## Exercise requirements
Could you set down exactly the lines of the data below, starting at the one that holds "exists x auth, acts_receipt" and ending at the one that holds "justified_expired a c", both included, and only those?

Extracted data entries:
============================================================
(** A decision and the record it rests on.  A refusal needs no record. *)
Inductive justified (w : WorkflowInstanceV1) (q : RecordedActionDecisionQueryV1)
    : RecordedActionDecisionV1 -> Prop :=
| justified_reuse a c r digest ref :
    claimed w (radq_identity q) a c ->
    acls_result c = Some r -> arxs_outcome r = ActivityResultOutcomeV1_Succeeded ->
    arxs_result_digest r = Some digest -> arxs_result_ref r = Some ref ->
    (forall x, acts_receipt a = Some x ->
       arcs_outcome x = ActionReceiptOutcomeV2_Succeeded /\
       arcs_result_digest x = Some digest /\ arcs_result_ref x = Some ref) ->
    (arqs_action_kind (acts_request a) = ActionKindV1_Model ->
     exists x auth, acts_receipt a = Some x /\ acts_model_authorization a = Some auth /\
       arcs_authorization_ref x = Some (maas_authorization_ref auth)) ->
    justified w q
      {| rad_schema_version := 1; rad_identity := radq_identity q;
         rad_disposition := ActionDecisionDispositionV1_ReuseRecordedResult;
         rad_result := Some {| rarv_result_event_ref := uuid_to_string (arxs_event_id r);
           rarv_result_event_digest := arxs_event_digest r;
           rarv_result_digest := digest; rarv_result_ref := ref;
           rarv_evidence_digest := arxs_evidence_digest r;
           rarv_evidence_ref := arxs_evidence_ref r; rarv_recorded_at := arxs_recorded_at r |};
         rad_effective_lease_expires_at := None; rad_reason := None |}
| justified_wait a c observed expiry :
    claimed w (radq_identity q) a c ->
    wi_phase w = WorkflowPhaseV1_Dispatched -> acls_result c = None -> acts_receipt a = None ->
    parse_rfc3339_utc (radq_observed_at q) = Some observed ->
    parse_rfc3339_utc (acls_lease_expires_at c) = Some expiry -> observed < expiry ->
    justified w q
      {| rad_schema_version := 1; rad_identity := radq_identity q;
         rad_disposition := ActionDecisionDispositionV1_WaitForActiveLease; rad_result := None;
         rad_effective_lease_expires_at := Some (acls_lease_expires_at c); rad_reason := None |}
| justified_failure a c :
    claimed w (radq_identity q) a c ->
    arxs_outcome <$> acls_result c = Some ActivityResultOutcomeV1_Failed \/
    (acls_result c = None /\ exists x, acts_receipt a = Some x /\
       (arcs_outcome x = ActionReceiptOutcomeV2_Failed \/
        arcs_outcome x = ActionReceiptOutcomeV2_Denied)) ->
    justified w q (terminal_failure q)
| justified_unknown a c :
    claimed w (radq_identity q) a c ->
    arxs_outcome <$> acls_result c = Some ActivityResultOutcomeV1_Unknown \/
    (acls_result c = None /\
     arcs_outcome <$> acts_receipt a = Some ActionReceiptOutcomeV2_Unknown) ->
    justified w q (reconciliation q ActionDecisionBlockReasonV1_UnknownTerminalState)
| justified_expired a c observed expiry :
    claimed w (radq_identity q) a c ->
    wi_phase w = WorkflowPhaseV1_Dispatched -> acls_result c = None -> acts_receipt a = None ->
    parse_rfc3339_utc (radq_observed_at q) = Some observed ->
    parse_rfc3339_utc (acls_lease_expires_at c) = Some expiry -> expiry <= observed ->
    justified w q (reconciliation q ActionDecisionBlockReasonV1_LeaseExpired)
| justified_blocked reason : justified w q (blocked q reason).

Lemma well_formed_success c r :
  result_is_well_formed c r = true -> arxs_outcome r = ActivityResultOutcomeV1_Succeeded ->
  exists digest ref, arxs_result_digest r = Some digest /\ arxs_result_ref r = Some ref.
Proof.
  unfold result_is_well_formed. intros Hwf Ho. rewrite Ho in Hwf.
  repeat case_match; try done. bool_simp. rewrite is_some_and_true in *.
  repeat match goal with E : exists _, _ |- _ => destruct E as (? & ? & ?) end. eauto.
Qed.

Lemma query_observed q :
  query_is_well_formed q = true -> exists t, parse_rfc3339_utc (radq_observed_at q) = Some t.
Proof. unfold query_is_well_formed. intros Hq. bool_simp. eauto. Qed.

Lemma claim_expiry w a c :
  claim_is_well_formed w a c = true ->
  exists t, parse_rfc3339_utc (acls_lease_expires_at c) = Some t.
Proof. unfold claim_is_well_formed. intros Hc. repeat case_match; try done. eauto. Qed.

(** The identity checks of the classifier together. *)
Lemma claimed_intro w q e a c :
  workflow_identity_matches_query w q = true ->
  wi_action_evidence w = Some e ->
  aes_action_evidence_version e = ActionEvidenceVersionV1_SealedV3 ->
  aes_actions e !! rai_action_id (radq_identity q) = Some a ->
  action_identity_matches_query w a q = true ->
  acts_activity_claim a = Some c -> claim_identity_matches_query c q = true ->
  claimed w (radq_identity q) a c.
Proof.
  unfold workflow_identity_matches_query, action_identity_matches_query,
    claim_identity_matches_query. intros Hw He Hv Ha Hai Hc Hci. bool_simp.
  split; [by exists e|done|]. unfold claimed_action_identity. destruct (radq_identity q).
  cbn in *. by subst.
Qed.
============================================================
## Exercise answer
     exists x auth, acts_receipt a = Some x /\ acts_model_authorization a = Some auth /\
       arcs_authorization_ref x = Some (maas_authorization_ref auth)) ->
    justified w q
      {| rad_schema_version := 1; rad_identity := radq_identity q;
         rad_disposition := ActionDecisionDispositionV1_ReuseRecordedResult;
         rad_result := Some {| rarv_result_event_ref := uuid_to_string (arxs_event_id r);
           rarv_result_event_digest := arxs_event_digest r;
           rarv_result_digest := digest; rarv_result_ref := ref;
           rarv_evidence_digest := arxs_evidence_digest r;
           rarv_evidence_ref := arxs_evidence_ref r; rarv_recorded_at := arxs_recorded_at r |};
         rad_effective_lease_expires_at := None; rad_reason := None |}
| justified_wait a c observed expiry :
    claimed w (radq_identity q) a c ->
    wi_phase w = WorkflowPhaseV1_Dispatched -> acls_result c = None -> acts_receipt a = None ->
    parse_rfc3339_utc (radq_observed_at q) = Some observed ->
    parse_rfc3339_utc (acls_lease_expires_at c) = Some expiry -> observed < expiry ->
    justified w q
      {| rad_schema_version := 1; rad_identity := radq_identity q;
         rad_disposition := ActionDecisionDispositionV1_WaitForActiveLease; rad_result := None;
         rad_effective_lease_expires_at := Some (acls_lease_expires_at c); rad_reason := None |}
| justified_failure a c :
    claimed w (radq_identity q) a c ->
    arxs_outcome <$> acls_result c = Some ActivityResultOutcomeV1_Failed \/
    (acls_result c = None /\ exists x, acts_receipt a = Some x /\
       (arcs_outcome x = ActionReceiptOutcomeV2_Failed \/
        arcs_outcome x = ActionReceiptOutcomeV2_Denied)) ->
    justified w q (terminal_failure q)
| justified_unknown a c :
    claimed w (radq_identity q) a c ->
    arxs_outcome <$> acls_result c = Some ActivityResultOutcomeV1_Unknown \/
    (acls_result c = None /\
     arcs_outcome <$> acts_receipt a = Some ActionReceiptOutcomeV2_Unknown) ->
    justified w q (reconciliation q ActionDecisionBlockReasonV1_UnknownTerminalState)
| justified_expired a c observed expiry :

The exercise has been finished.